Cables, as the "vascular network" of the photovoltaic system, undertake the important task of power transmission, responsible for transmitting the electricity generated by photovoltaic panels to inverters, batteries, and the power grid. The performance of photovoltaic cables directly affects power transmission efficiency and system safety, so there are strict technical requirements for them. Firstly, cables need to have excellent conductivity to reduce power loss during transmission. Secondly, due to long-term exposure to the outdoors, they need to have characteristics such as resistance to high and low temperatures, ultraviolet rays, ozone, and aging, and be able to adapt to extreme temperature environments ranging from -40℃ to 90℃. In addition, they need to have good insulation and mechanical strength to prevent safety hazards such as short circuits and electric leakage. Common cables used in photovoltaic systems include DC cables and AC cables. DC cables connect photovoltaic panels to inverters and need to withstand high DC voltages; AC cables connect inverters to the power grid or loads and need to meet the AC voltage standards of the power grid. Reasonable selection of cable specifications, proper wiring design, and protective measures are the keys to ensuring efficient and safe power transmission.

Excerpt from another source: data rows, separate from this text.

(** * Split View Scroller: the scroll-sync relay protocol

  A shallow embedding of the two scripts that make up the relay:

  - [content.js], the per-tab scroll observer ([Module Content]);
  - [background.js], the relay router shared by all tabs
    ([Module Background]).

  JavaScript numbers that measure the page (scroll offsets, heights,
  percentages) are IEEE 754 binary64 values and are modelled by Rocq's
  primitive floats, which implement the same format and rounding.  Tab
  identifiers, group identifiers and tab positions are integers and are
  modelled by [Z].  The two scripts mutate module-level state and call
  browser APIs; both are modelled by explicit state passing, with every
  write and every API call appended to a trace in program order. *)

From Stdlib Require Import ZArith Bool String List Lia Floats.
From Stdlib Require Import DecimalString DecimalZ.
Import ListNotations.
Local Open Scope string_scope.
Local Open Scope list_scope.
Local Open Scope Z_scope.

(** ** Message payloads (the contracts shared by both scripts) *)

(** [{percentage, pixel}], built by [calculateScrollMetrics]. *)
Module ScrollMetrics.
Record t : Set := mk { percentage : float; pixel : float }.
End ScrollMetrics.

(** [{percentage, pixel, syncMode}]; [syncMode] is [None] when the property
  is [undefined] on the received object. *)
Module SyncCommand.
Record t : Set := mk {
  percentage : float;
  pixel : float;
  syncMode : option string
}.
End SyncCommand.

(** [{enableSync?, syncMode?}]; [None] is [undefined]. *)
Module SettingsUpdate.
Record t : Set := mk {
  enableSync : option bool;
  syncMode : option string
}.
End SettingsUpdate.

(** A message, dispatched on its [type] string.  [OTHER] stands for every
  message whose [type] is none of the three in [Config.MESSAGE_TYPES]. *)
Inductive Message : Set :=
| SCROLL_EVENT (payload : ScrollMetrics.t)
| SYNC_SCROLL (payload : SyncCommand.t)
| SETTINGS_UPDATED (payload : SettingsUpdate.t)
| OTHER (type : string).

(** [a || b] on a possibly-undefined string: the empty string is falsy. *)
Definition js_or (a : option string) (b : string) : string :=
  match a with
  | Some s => if String.eqb s "" then b else s
  | None => b
  end.

(** ** content.js: the scroll observer *)

Module ScrollState.
Record t : Set := mk {
  isSyncing : bool;
  enableSync : bool;
  syncMode : string;
  isScrollScheduled : bool;
  syncTimeout : Z
}.

(** The object literal at the top of the script. *)
Definition initial : t := mk false true "percentage" false 50.

Definition set_isSyncing (b : bool) (s : t) : t :=
  mk b (enableSync s) (syncMode s) (isScrollScheduled s) (syncTimeout s).
Definition set_enableSync (b : bool) (s : t) : t :=
  mk (isSyncing s) b (syncMode s) (isScrollScheduled s) (syncTimeout s).
Definition set_syncMode (m : string) (s : t) : t :=
  mk (isSyncing s) (enableSync s) m (isScrollScheduled s) (syncTimeout s).
Definition set_isScrollScheduled (b : bool) (s : t) : t :=
  mk (isSyncing s) (enableSync s) (syncMode s) b (syncTimeout s).
End ScrollState.

Module Content.

(** What the script reads from the document:
    [document.documentElement.scrollHeight],
    [document.documentElement.clientHeight] and [window.scrollY]. *)
Record Page : Set := mkPage {
  scrollHeight : float;
  clientHeight : float;
  scrollY : float
}.

(** The two closures the script hands to the browser:
    [handleUserScroll] (to [requestAnimationFrame]) and
    [() => { ScrollState.isSyncing = false; }] (to [setTimeout]). *)
Inductive callback : Set := CbHandleUserScroll | CbClearSyncing.

(** Writes to [ScrollState] and calls of browser APIs. *)
Inductive action : Set :=
| SetIsSyncing (b : bool)
| SetEnableSync (b : bool)
| SetSyncMode (m : string)
| SetIsScrollScheduled (b : bool)
| SendMessage (m : Message)
| ScrollTo (top : float)
| SetTimeout (cb : callback) (delay : Z)
| RequestAnimationFrame (cb : callback).

(** One tab: whether the extension context of the script is still valid
    (it stops being so when the extension is reloaded or updated while the
    tab stays open), the script's state, the page, the clock in
    milliseconds, the pending timers with their deadlines, the callbacks
    waiting for the next animation frame, and everything done so far. *)
Record World : Set := mkWorld {
  connected : bool;
  state : ScrollState.t;
  page : Page;
  clock : Z;
  timers : list (Z * callback);
  frames : list callback;
  trace : list action
}.

(** *** State passing *)

(** How a piece of script ends: it returns a value, or it throws.  Nothing
    in the script catches what its own statements throw, so the thrown
    value is not recorded. *)
Inductive completion (A : Type) : Type :=
| Normal (a : A)
| Abrupt.
Arguments Normal {A} a.
Arguments Abrupt {A}.

Definition Obs (A : Type) : Type := World -> completion A * World.

Definition ret {A} (a : A) : Obs A := fun w => (Normal a, w).
(** [c; k]: when [c] throws, [k] does not run. *)
Definition bind {A B} (c : Obs A) (k : A -> Obs B) : Obs B :=
  fun w =>
    match c w with
    | (Normal a, w') => k a w'
    | (Abrupt, w') => (Abrupt, w')
    end.
(** The browser calling a listener or a callback: what it throws is
    reported and dropped, and the event loop goes on. *)
Definition dispatch {A} (c : Obs A) : Obs unit :=
  fun w => (Normal tt, snd (c w)).

Declare Scope obs_scope.
Delimit Scope obs_scope with obs.
Notation "x <- c ;; k" := (bind c (fun x => k))
  (at level 61, c at next level, right associativity) : obs_scope.
Notation "c ;; k" := (bind c (fun _ => k))
  (at level 61, right associativity) : obs_scope.
Local Open Scope obs_scope.

Definition exec {A} (c : Obs A) (w : World) : World := snd (c w).

Definition get_state : Obs ScrollState.t := fun w => (Normal (state w), w).
Definition get_page : Obs Page := fun w => (Normal (page w), w).

Definition perform (a : action) (f : ScrollState.t -> ScrollState.t)
  : Obs unit :=
  fun w => (Normal tt,
            mkWorld (connected w) (f (state w)) (page w) (clock w) (timers w)
                    (frames w) (trace w ++ [a])).

Definition assign_isSyncing (b : bool) : Obs unit :=
  perform (SetIsSyncing b) (ScrollState.set_isSyncing b).
Definition assign_enableSync (b : bool) : Obs unit :=
  perform (SetEnableSync b) (ScrollState.set_enableSync b).
Definition assign_syncMode (m : string) : Obs unit :=
  perform (SetSyncMode m) (ScrollState.set_syncMode m).
Definition assign_isScrollScheduled (b : bool) : Obs unit :=
  perform (SetIsScrollScheduled b) (ScrollState.set_isScrollScheduled b).

(** [chrome.runtime.sendMessage(m).catch(() => {})].  The call is recorded.
    While the extension context is valid the message is handed to the
    runtime and a rejection of the returned promise runs the empty handler.
    Once the context is invalidated the call itself throws, before there is
    a promise to attach the handler to. *)
Definition runtime_sendMessage (m : Message) : Obs unit :=
  fun w =>
    (if connected w then Normal tt else Abrupt,
     mkWorld (connected w) (state w) (page w) (clock w) (timers w)
             (frames w) (trace w ++ [SendMessage m])).

(** [window.scrollTo({ top, behavior: 'auto' })].  The call is recorded;
    where the page ends up, and the scroll notifications that follow, are
    the browser's. *)
Definition window_scrollTo (top : float) : Obs unit :=
  perform (ScrollTo top) (fun s => s).

Definition setTimeout (cb : callback) (delay : Z) : Obs unit :=
  fun w => (Normal tt,
            mkWorld (connected w) (state w) (page w) (clock w)
                    (timers w ++ [(clock w + delay, cb)])
                    (frames w) (trace w ++ [SetTimeout cb delay])).

Definition requestAnimationFrame (cb : callback) : Obs unit :=
  fun w => (Normal tt,
            mkWorld (connected w) (state w) (page w) (clock w) (timers w)
                    (frames w ++ [cb])
                    (trace w ++ [RequestAnimationFrame cb])).

(** *** The script *)

(** The storage callback of [loadSettings]; [None] is a callback invoked
    without a result, where reading [result.enableSync] throws and the
    [catch] installs the defaults. *)
Definition loadSettings_callback
    (result : option SettingsUpdate.t) : Obs unit :=
  match result with
  | Some r =>
      assign_enableSync
        match SettingsUpdate.enableSync r with
        | Some b => b
        | None => true
        end ;;
      assign_syncMode (js_or (SettingsUpdate.syncMode r) "percentage")
  | None =>
      assign_enableSync true ;;
      assign_syncMode "percentage"
  end.

(** The [scroll] listener installed by [setupEventListeners]. *)
Definition on_scroll : Obs unit :=
  st <- get_state ;;
  if negb (ScrollState.isScrollScheduled st) then
    assign_isScrollScheduled true ;;
    requestAnimationFrame CbHandleUserScroll
  else ret tt.

Definition calculateScrollMetrics (pg : Page) : option ScrollMetrics.t :=
  let scrollHeight := (scrollHeight pg - clientHeight pg)%float in
  if (scrollHeight <=? 0)%float then None
  else Some (ScrollMetrics.mk (scrollY pg / scrollHeight)%float (scrollY pg)).

Definition sendScrollEvent (metrics : ScrollMetrics.t) : Obs unit :=
  runtime_sendMessage (SCROLL_EVENT metrics).

Definition handleUserScroll : Obs unit :=
  st <- get_state ;;
  if negb (ScrollState.enableSync st) || ScrollState.isSyncing st then
    assign_isScrollScheduled false
  else
    pg <- get_page ;;
    match calculateScrollMetrics pg with
    | None => assign_isScrollScheduled false
    | Some scrollMetrics =>
        sendScrollEvent scrollMetrics ;;
        assign_isScrollScheduled false
    end.

Definition calculateTargetScrollPosition
    (st : ScrollState.t) (pg : Page) (payload : SyncCommand.t) : float :=
  let currentSyncMode :=
    js_or (SyncCommand.syncMode payload) (ScrollState.syncMode st) in
  if String.eqb currentSyncMode "percentage" then
    let targetPercentage := SyncCommand.percentage payload in
    let scrollHeight := (scrollHeight pg - clientHeight pg)%float in
    (targetPercentage * scrollHeight)%float
  else
    SyncCommand.pixel payload.

Definition handleSyncScrollMessage (payload : SyncCommand.t) : Obs unit :=
  st <- get_state ;;
  if negb (ScrollState.enableSync st) then ret tt
  else
    assign_isSyncing true ;;
    st <- get_state ;;
    pg <- get_page ;;
    let targetPixel := calculateTargetScrollPosition st pg payload in
    window_scrollTo targetPixel ;;
    setTimeout CbClearSyncing (ScrollState.syncTimeout st).
(** * Telegram IP bot: a shallow embedding of [main.py]

    The script is embedded as a state-and-exception monad over a [world]
    that holds what the script can observe or change: the file system
    around the configuration file, the module globals [configuration] and
    [last_ip], and the trace of outward effects (log records, HTTP requests,
    Telegram sends, prints, sleeps).  What the network answers is given by
    an environment [env] of oracles indexed by the number of the request. *)

From Stdlib Require Import ZArith Bool List Lia.
From stdpp Require Import base strings gmap.

Set Warnings "-register-all".

Local Open Scope string_scope.
Local Open Scope list_scope.
Local Open Scope Z_scope.

(** ** Python values *)

(** A Python [float], kept by its exact value: [FFin m e] is [m * 2^e]. *)
Inductive pyfloat : Type :=
| FNan
| FInf (negative : bool)
| FFin (m e : Z).

(** The values [json.load] produces. *)
Inductive pyval : Type :=
| PNone
| PBool (b : bool)
| PInt (z : Z)
| PFloat (f : pyfloat)
| PStr (s : string)
| PList (l : list pyval)
| PDict (d : gmap string pyval).

(** [v == None] and [v != None]: among these values only [None] equals
    [None]. *)
Definition is_None (v : pyval) : bool :=
  match v with PNone => true | _ => false end.

Definition not_None (v : pyval) : bool := negb (is_None v).

(** [z == f] for an [int] and a [float]: Python compares the exact values. *)
Definition int_eq_float (z : Z) (f : pyfloat) : bool :=
  match f with
  | FFin m e =>
      if 0 <=? e then z =? m * 2 ^ e
      else (m mod 2 ^ (- e) =? 0) && (z =? m / 2 ^ (- e))
  | _ => false
  end.

(** [s == v] for a [str] [s]: a string equals only an equal string. *)
Definition str_eq (s : string) (v : pyval) : bool :=
  match v with PStr t => String.eqb s t | _ => false end.

(** [z == v] for an [int] [z]: numbers compare by value, and [bool] is a
    subclass of [int] ([True == 1], [False == 0]). *)
Definition int_eq (z : Z) (v : pyval) : bool :=
  match v with
  | PInt y => z =? y
  | PBool b => z =? Z.b2z b
  | PFloat f => int_eq_float z f
  | _ => false
  end.

(** Exceptions.  [SystemExit] is the only one that does not derive from
    [Exception], so an [except Exception] clause lets it through. *)
Inductive exn : Type :=
| KeyError
| TypeError
| AttributeError
| NameError
| OSError
| JSONDecodeError
| UnicodeDecodeError
| RequestException
| TelegramError
| SystemExit (code : Z).

Definition is_Exception (e : exn) : bool :=
  match e with SystemExit _ => false | _ => true end.

(** [v[key]] with a string key: a dict looks the key up, the other values
    do not take a string subscript. *)
Definition getitem (v : pyval) (key : string) : exn + pyval :=
  match v with
  | PDict d =>
      match d !! key with
      | Some x => inr x
      | None => inl KeyError
      end
  | _ => inl TypeError
  end.

(** ** Effects *)

Inductive level : Type := INFO | WARNING | ERROR.

(** An f-string, kept as its pieces: literal text and interpolated values. *)
Inductive frag : Type :=
| L (s : string)
| V (v : pyval).

Inductive event : Type :=
| Log (lv : level) (msg : list frag)
| LogException (e : exn)
| Print (s : string)
| HttpGet (url : string)
| SendMessage (chat_id : pyval) (text : string) (delivered : bool)
| BotCreated (token : pyval)
| MessageLoopStarted
| Sleep (seconds : Z).

(** What is stored under a path, as far as the script can tell. *)
Inductive content : Type :=
| Empty
| Json (v : pyval)
| Garbage.

Inductive node : Type :=
| Directory
| File (readable writable : bool) (c : content).

(** What [requests.get] comes back with: an exception, or a response with
    its status code and its body ([None] when the body is not UTF-8, so
    that [decode] raises). *)
Inductive http_outcome : Type :=
| HttpRaise
| HttpResponse (status_code : Z) (body : option string).

Record env : Type := {
  http_get : nat -> http_outcome;
  bot_send : nat -> bool
}.

Record world : Type := {
  fs : gmap string node;
  can_create : bool;
  configuration : option pyval;
  last_ip : option string;
  n_http : nat;
  n_send : nat;
  trace : list event
}.

Definition set_fs (f : gmap string node) (w : world) : world :=
  {| fs := f; can_create := can_create w; configuration := configuration w;
     last_ip := last_ip w; n_http := n_http w; n_send := n_send w;
     trace := trace w |}.

Definition set_configuration (c : option pyval) (w : world) : world :=
  {| fs := fs w; can_create := can_create w; configuration := c;
     last_ip := last_ip w; n_http := n_http w; n_send := n_send w;
     trace := trace w |}.

Definition set_last_ip (ip : option string) (w : world) : world :=
  {| fs := fs w; can_create := can_create w; configuration := configuration w;
     last_ip := ip; n_http := n_http w; n_send := n_send w;
     trace := trace w |}.

Definition emit (ev : event) (w : world) : world :=
  {| fs := fs w; can_create := can_create w; configuration := configuration w;
     last_ip := last_ip w; n_http := n_http w; n_send := n_send w;
     trace := trace w ++ [ev] |}.

Definition tick_http (w : world) : world :=
  {| fs := fs w; can_create := can_create w; configuration := configuration w;
     last_ip := last_ip w; n_http := S (n_http w); n_send := n_send w;
     trace := trace w |}.

Definition tick_send (w : world) : world :=
  {| fs := fs w; can_create := can_create w; configuration := configuration w;
     last_ip := last_ip w; n_http := n_http w; n_send := S (n_send w);
     trace := trace w |}.

(** ** The monad *)

Module Py.

Inductive result (A : Type) : Type :=
| Ok (a : A)
| Raise (e : exn).
Arguments Ok {A} a.
Arguments Raise {A} e.

Definition M (A : Type) : Type := world -> result A * world.

Definition ret {A} (a : A) : M A := fun w => (Ok a, w).

Definition bind {A B} (m : M A) (k : A -> M B) : M B :=
  fun w =>
    match m w with
    | (Ok a, w') => k a w'
    | (Raise e, w') => (Raise e, w')
    end.

Definition raise {A} (e : exn) : M A := fun w => (Raise e, w).

(** [try: body  except Exception as e: handler e] *)
Definition try_except {A} (body : M A) (handler : exn -> M A) : M A :=
  fun w =>
    match body w with
    | (Ok a, w') => (Ok a, w')
    | (Raise e, w') =>
        if is_Exception e then handler e w' else (Raise e, w')
    end.

Definition get : M world := fun w => (Ok w, w).

Definition modify (f : world -> world) : M unit := fun w => (Ok tt, f w).

Definition lift {A} (r : exn + A) : M A :=
  match r with inl e => raise e | inr a => ret a end.

End Py.

Import Py.

Declare Scope py_scope.
Delimit Scope py_scope with py.
Notation "x <- m ;; k" := (bind m (fun x => k))
  (at level 100, m at next level, k at level 200, right associativity)
  : py_scope.
Notation "m ;; k" := (bind m (fun _ => k))
  (at level 100, k at level 200, right associativity) : py_scope.
Local Open Scope py_scope.

(** ** Primitives of the libraries the script calls *)

(** The objects handed to [json.dump]: a value, or an open file. *)
Inductive pyobj : Type :=
| OVal (v : pyval)
| OFile (path : string).

Definition log (lv : level) (msg : list frag) : M unit :=
  modify (emit (Log lv msg)).

Definition log_exception (e : exn) : M unit :=
  modify (emit (LogException e)).

Definition print (s : string) : M unit := modify (emit (Print s)).

Definition sys_exit {A} (code : Z) : M A := raise (SystemExit code).

Definition time_sleep (seconds : Z) : M unit := modify (emit (Sleep seconds)).

(** [open(path, "r")]: gives the content of a readable file. *)
Definition open_r (path : string) : M content :=
  w <- get ;;
  match fs w !! path with
  | Some (File true _ c) => ret c
  | _ => raise OSError
  end.

(** [open(path, "w")]: truncates a writable file, creates a missing one
    where the directory allows it. *)
Definition open_w (path : string) : M pyobj :=
  w <- get ;;
  match fs w !! path with
  | Some (File r true _) =>
      modify (set_fs (<[path := File r true Empty]> (fs w))) ;;
      ret (OFile path)
  | Some _ => raise OSError
  | None =>
      if can_create w then
        modify (set_fs (<[path := File true true Empty]> (fs w))) ;;
        ret (OFile path)
      else raise OSError
  end.

Definition file_write (path : string) (c : content) : M unit :=
  modify (fun w =>
    set_fs (alter (fun n => match n with
                            | File r wr _ => File r wr c
                            | Directory => Directory
                            end) path (fs w)) w).

(** [json.load(file)] *)
Definition json_load (c : content) : M pyval :=
  match c with
  | Json v => ret v
  | _ => raise JSONDecodeError
  end.

(** [json.dump(obj, fp, indent = 4)]: [obj] is serialised first, and a file
    object is not serialisable; the text then goes to [fp.write], which a
    value does not have. *)
Definition json_dump (obj fp : pyobj) : M unit :=
  match obj with
  | OFile _ => raise TypeError
  | OVal v =>
      match fp with
      | OFile path => file_write path (Json v)
      | OVal _ => raise AttributeError
      end
  end.

(** ** Constants *)

Definition CONFIGURATION_FILE_PATH : string := "configuration.json".

(** ** Filesystem logic *)

Definition file_exists (path : string) : M bool :=
  w <- get ;;
  ret (match fs w !! path with
       | Some (File readable _ _) => readable
       | _ => false
       end).

Definition read_json (path : string) : M pyval :=
  try_except
    (file <- open_r path ;;
     data <- json_load file ;;
     log INFO [L "Read JSON data at `"; V (PStr path); L "`."] ;;
     ret data)
    (fun exception =>
       log_exception exception ;;
       log ERROR [L "Failed to read JSON data from `"; V (PStr path); L "`."] ;;
       ret PNone).

Definition write_json (path : string) (data : pyval) : M bool :=
  try_except
    (file <- open_w path ;;
     json_dump file (OVal data) ;;
     log INFO [L "Wrote JSON data to `"; V (PStr path); L "`."] ;;
     ret true)
    (fun exception =>
       log_exception exception ;;
       log ERROR [L "Failed to write JSON data to `"; V (PStr path); L "`"] ;;
       ret false).

(** ** JSON configuration *)

(** Reading the module global [configuration]. *)
Definition global_configuration : M pyval :=
  w <- get ;;
  match configuration w with
  | Some v => ret v
  | None => raise NameError
  end.

(** The body subscripts the global [configuration], not its parameter
    [dictionary].  The result of the [try] block is [Some value] when it
    returns, [None] when control falls out of it. *)
Definition read_field (key : string) (dictionary : pyval) : M pyval :=
  returned <-
    try_except
      (configuration <- global_configuration ;;
       value <- lift (getitem configuration key) ;;
       if not_None value then ret (Some value)
       else
         log INFO [L "Read value of `"; V (PStr key); L "`."] ;;
         ret None)
      (fun exception => log_exception exception ;; ret None) ;;
  match returned with
  | Some value => ret value
  | None =>
      log ERROR [L "Failed to read value of `"; V (PStr key); L "`."] ;;
      ret PNone
  end.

In the entire photovoltaic bracket system, each component does not exist in isolation, but forms an efficient and collaborative working closed loop through precise cooperation. When sunlight irradiates the photovoltaic panels, the photovoltaic panels generate direct current through the photoelectric effect. The direct current is transmitted to the inverter through DC cables. After the inverter converts it into alternating current, part of it is directly supplied to the load, and the other part of the excess electricity can be transmitted to the battery for storage through cables or integrated into the power grid to realize surplus electricity When there is insufficient sunlight, the electricity stored in the battery is converted into alternating current through the inverter to ensure the continuous power supply of the load. Brackets maximize light energy capture efficiency by optimizing the angle and orientation of photovoltaic panels; cables ensure efficient power transmission between components and reduce losses.